Your job is to restate each entry word for word.

#### Data listing

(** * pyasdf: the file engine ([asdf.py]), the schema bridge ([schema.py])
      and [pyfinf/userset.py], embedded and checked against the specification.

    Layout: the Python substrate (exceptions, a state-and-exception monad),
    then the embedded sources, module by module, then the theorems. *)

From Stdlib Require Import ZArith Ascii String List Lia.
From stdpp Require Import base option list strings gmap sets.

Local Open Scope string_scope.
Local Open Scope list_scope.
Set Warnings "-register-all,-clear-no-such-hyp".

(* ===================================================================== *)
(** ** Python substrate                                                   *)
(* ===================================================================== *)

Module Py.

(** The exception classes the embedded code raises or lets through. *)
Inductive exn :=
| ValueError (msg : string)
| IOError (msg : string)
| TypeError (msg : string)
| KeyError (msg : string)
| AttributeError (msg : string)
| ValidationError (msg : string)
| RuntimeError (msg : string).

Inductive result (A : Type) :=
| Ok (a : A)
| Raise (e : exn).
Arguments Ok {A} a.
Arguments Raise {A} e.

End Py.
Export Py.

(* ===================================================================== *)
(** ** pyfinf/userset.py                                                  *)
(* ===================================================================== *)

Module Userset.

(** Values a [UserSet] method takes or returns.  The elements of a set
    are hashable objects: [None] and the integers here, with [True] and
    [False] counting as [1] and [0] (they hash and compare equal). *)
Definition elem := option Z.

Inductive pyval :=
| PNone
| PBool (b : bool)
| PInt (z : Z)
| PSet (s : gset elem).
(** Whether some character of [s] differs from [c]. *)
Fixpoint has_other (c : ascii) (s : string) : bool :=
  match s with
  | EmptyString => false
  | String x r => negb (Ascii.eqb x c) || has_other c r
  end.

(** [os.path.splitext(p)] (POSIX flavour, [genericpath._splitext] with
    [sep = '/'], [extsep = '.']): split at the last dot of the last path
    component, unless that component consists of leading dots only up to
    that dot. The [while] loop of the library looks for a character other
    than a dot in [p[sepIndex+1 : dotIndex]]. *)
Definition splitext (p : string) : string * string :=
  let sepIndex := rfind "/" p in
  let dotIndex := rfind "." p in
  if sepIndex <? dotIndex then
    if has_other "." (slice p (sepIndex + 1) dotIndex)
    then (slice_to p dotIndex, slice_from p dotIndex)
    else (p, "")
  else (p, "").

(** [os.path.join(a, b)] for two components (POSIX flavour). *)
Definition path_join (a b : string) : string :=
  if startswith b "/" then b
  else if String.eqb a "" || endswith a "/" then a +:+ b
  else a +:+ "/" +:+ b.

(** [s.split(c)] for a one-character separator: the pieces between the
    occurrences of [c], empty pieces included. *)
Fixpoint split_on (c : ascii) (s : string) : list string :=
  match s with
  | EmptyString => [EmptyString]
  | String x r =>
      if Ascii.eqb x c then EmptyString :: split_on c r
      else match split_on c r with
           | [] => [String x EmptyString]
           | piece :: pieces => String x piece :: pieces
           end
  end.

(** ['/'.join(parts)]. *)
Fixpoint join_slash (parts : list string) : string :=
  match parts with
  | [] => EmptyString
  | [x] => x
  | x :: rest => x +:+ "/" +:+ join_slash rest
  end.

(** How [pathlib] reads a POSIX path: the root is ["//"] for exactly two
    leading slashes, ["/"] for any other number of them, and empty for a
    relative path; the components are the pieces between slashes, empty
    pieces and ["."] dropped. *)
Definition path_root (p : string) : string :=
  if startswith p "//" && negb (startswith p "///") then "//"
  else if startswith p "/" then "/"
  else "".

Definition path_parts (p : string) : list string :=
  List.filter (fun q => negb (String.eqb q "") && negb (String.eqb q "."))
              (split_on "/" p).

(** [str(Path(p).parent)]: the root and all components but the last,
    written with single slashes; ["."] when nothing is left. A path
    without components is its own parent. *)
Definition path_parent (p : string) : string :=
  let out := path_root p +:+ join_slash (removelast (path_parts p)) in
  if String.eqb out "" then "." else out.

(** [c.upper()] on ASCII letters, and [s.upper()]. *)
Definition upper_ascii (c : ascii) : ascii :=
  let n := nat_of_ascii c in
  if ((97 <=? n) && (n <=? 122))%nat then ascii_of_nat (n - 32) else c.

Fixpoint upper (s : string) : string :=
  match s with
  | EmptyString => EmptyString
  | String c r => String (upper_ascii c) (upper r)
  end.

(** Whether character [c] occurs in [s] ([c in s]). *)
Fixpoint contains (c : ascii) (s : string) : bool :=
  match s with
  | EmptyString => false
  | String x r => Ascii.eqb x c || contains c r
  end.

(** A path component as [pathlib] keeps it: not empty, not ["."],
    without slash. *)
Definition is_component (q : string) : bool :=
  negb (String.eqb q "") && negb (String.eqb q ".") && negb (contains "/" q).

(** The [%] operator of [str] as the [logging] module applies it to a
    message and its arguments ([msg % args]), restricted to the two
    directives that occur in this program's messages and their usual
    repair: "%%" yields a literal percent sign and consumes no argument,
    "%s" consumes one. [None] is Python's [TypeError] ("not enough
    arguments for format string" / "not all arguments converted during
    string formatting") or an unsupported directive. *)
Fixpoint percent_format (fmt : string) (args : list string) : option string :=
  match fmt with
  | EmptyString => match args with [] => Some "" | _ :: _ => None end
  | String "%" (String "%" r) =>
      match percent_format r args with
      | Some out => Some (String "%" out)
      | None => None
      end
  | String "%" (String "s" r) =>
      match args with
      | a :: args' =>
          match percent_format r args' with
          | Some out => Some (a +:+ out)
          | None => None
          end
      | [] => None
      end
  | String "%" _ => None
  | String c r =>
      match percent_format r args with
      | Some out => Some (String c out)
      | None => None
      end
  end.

########

▸ Problem solution
(** * pyasdf: the file engine ([asdf.py]), the schema bridge ([schema.py])
      and [pyfinf/userset.py], embedded and checked against the specification.

    Layout: the Python substrate (exceptions, a state-and-exception monad),
    then the embedded sources, module by module, then the theorems. *)

From Stdlib Require Import ZArith Ascii String List Lia.
From stdpp Require Import base option list strings gmap sets.

Local Open Scope string_scope.
Local Open Scope list_scope.
Set Warnings "-register-all,-clear-no-such-hyp".

(* ===================================================================== *)
(** ** Python substrate                                                   *)
(* ===================================================================== *)

Module Py.

(** The exception classes the embedded code raises or lets through. *)
Inductive exn :=
| ValueError (msg : string)
| IOError (msg : string)
| TypeError (msg : string)
| KeyError (msg : string)
| AttributeError (msg : string)
| ValidationError (msg : string)
| RuntimeError (msg : string).

Inductive result (A : Type) :=
| Ok (a : A)
| Raise (e : exn).
Arguments Ok {A} a.
Arguments Raise {A} e.

End Py.
Export Py.

(* ===================================================================== *)
(** ** pyfinf/userset.py                                                  *)
(* ===================================================================== *)

Module Userset.

(** Values a [UserSet] method takes or returns.  The elements of a set
    are hashable objects: [None] and the integers here, with [True] and
    [False] counting as [1] and [0] (they hash and compare equal). *)
Definition elem := option Z.

Inductive pyval :=
| PNone
| PBool (b : bool)
| PInt (z : Z)
| PSet (s : gset elem).
(** Whether some character of [s] differs from [c]. *)
Fixpoint has_other (c : ascii) (s : string) : bool :=
  match s with
  | EmptyString => false
  | String x r => negb (Ascii.eqb x c) || has_other c r
  end.

(** [os.path.splitext(p)] (POSIX flavour, [genericpath._splitext] with
    [sep = '/'], [extsep = '.']): split at the last dot of the last path
    component, unless that component consists of leading dots only up to
    that dot. The [while] loop of the library looks for a character other
    than a dot in [p[sepIndex+1 : dotIndex]]. *)
Definition splitext (p : string) : string * string :=
  let sepIndex := rfind "/" p in
  let dotIndex := rfind "." p in
  if sepIndex <? dotIndex then
    if has_other "." (slice p (sepIndex + 1) dotIndex)
    then (slice_to p dotIndex, slice_from p dotIndex)
    else (p, "")
  else (p, "").

(** [os.path.join(a, b)] for two components (POSIX flavour). *)
Definition path_join (a b : string) : string :=
  if startswith b "/" then b
  else if String.eqb a "" || endswith a "/" then a +:+ b
  else a +:+ "/" +:+ b.

(** [s.split(c)] for a one-character separator: the pieces between the
    occurrences of [c], empty pieces included. *)
Fixpoint split_on (c : ascii) (s : string) : list string :=
  match s with
  | EmptyString => [EmptyString]
  | String x r =>
      if Ascii.eqb x c then EmptyString :: split_on c r
      else match split_on c r with
           | [] => [String x EmptyString]
           | piece :: pieces => String x piece :: pieces
           end
  end.

(** ['/'.join(parts)]. *)
Fixpoint join_slash (parts : list string) : string :=
  match parts with
  | [] => EmptyString
  | [x] => x
  | x :: rest => x +:+ "/" +:+ join_slash rest
  end.

(** How [pathlib] reads a POSIX path: the root is ["//"] for exactly two
    leading slashes, ["/"] for any other number of them, and empty for a
    relative path; the components are the pieces between slashes, empty
    pieces and ["."] dropped. *)
Definition path_root (p : string) : string :=
  if startswith p "//" && negb (startswith p "///") then "//"
  else if startswith p "/" then "/"
  else "".

Definition path_parts (p : string) : list string :=
  List.filter (fun q => negb (String.eqb q "") && negb (String.eqb q "."))
              (split_on "/" p).

(** [str(Path(p).parent)]: the root and all components but the last,
    written with single slashes; ["."] when nothing is left. A path
    without components is its own parent. *)
Definition path_parent (p : string) : string :=
  let out := path_root p +:+ join_slash (removelast (path_parts p)) in
  if String.eqb out "" then "." else out.

(** [c.upper()] on ASCII letters, and [s.upper()]. *)
Definition upper_ascii (c : ascii) : ascii :=
  let n := nat_of_ascii c in
  if ((97 <=? n) && (n <=? 122))%nat then ascii_of_nat (n - 32) else c.

Fixpoint upper (s : string) : string :=
  match s with
  | EmptyString => EmptyString
  | String c r => String (upper_ascii c) (upper r)
  end.

(** Whether character [c] occurs in [s] ([c in s]). *)
Fixpoint contains (c : ascii) (s : string) : bool :=
  match s with
  | EmptyString => false
  | String x r => Ascii.eqb x c || contains c r
  end.

(** A path component as [pathlib] keeps it: not empty, not ["."],
    without slash. *)
Definition is_component (q : string) : bool :=
  negb (String.eqb q "") && negb (String.eqb q ".") && negb (contains "/" q).

(** The [%] operator of [str] as the [logging] module applies it to a
    message and its arguments ([msg % args]), restricted to the two
    directives that occur in this program's messages and their usual
    repair: "%%" yields a literal percent sign and consumes no argument,
    "%s" consumes one. [None] is Python's [TypeError] ("not enough
    arguments for format string" / "not all arguments converted during
    string formatting") or an unsupported directive. *)
Fixpoint percent_format (fmt : string) (args : list string) : option string :=
  match fmt with
  | EmptyString => match args with [] => Some "" | _ :: _ => None end
  | String "%" (String "%" r) =>
      match percent_format r args with
      | Some out => Some (String "%" out)
      | None => None
      end
  | String "%" (String "s" r) =>
      match args with
      | a :: args' =>
          match percent_format r args' with
          | Some out => Some (a +:+ out)
          | None => None
          end
      | [] => None
      end
  | String "%" _ => None
  | String c r =>
      match percent_format r args with
      | Some out => Some (String c out)
      | None => None
      end
  end.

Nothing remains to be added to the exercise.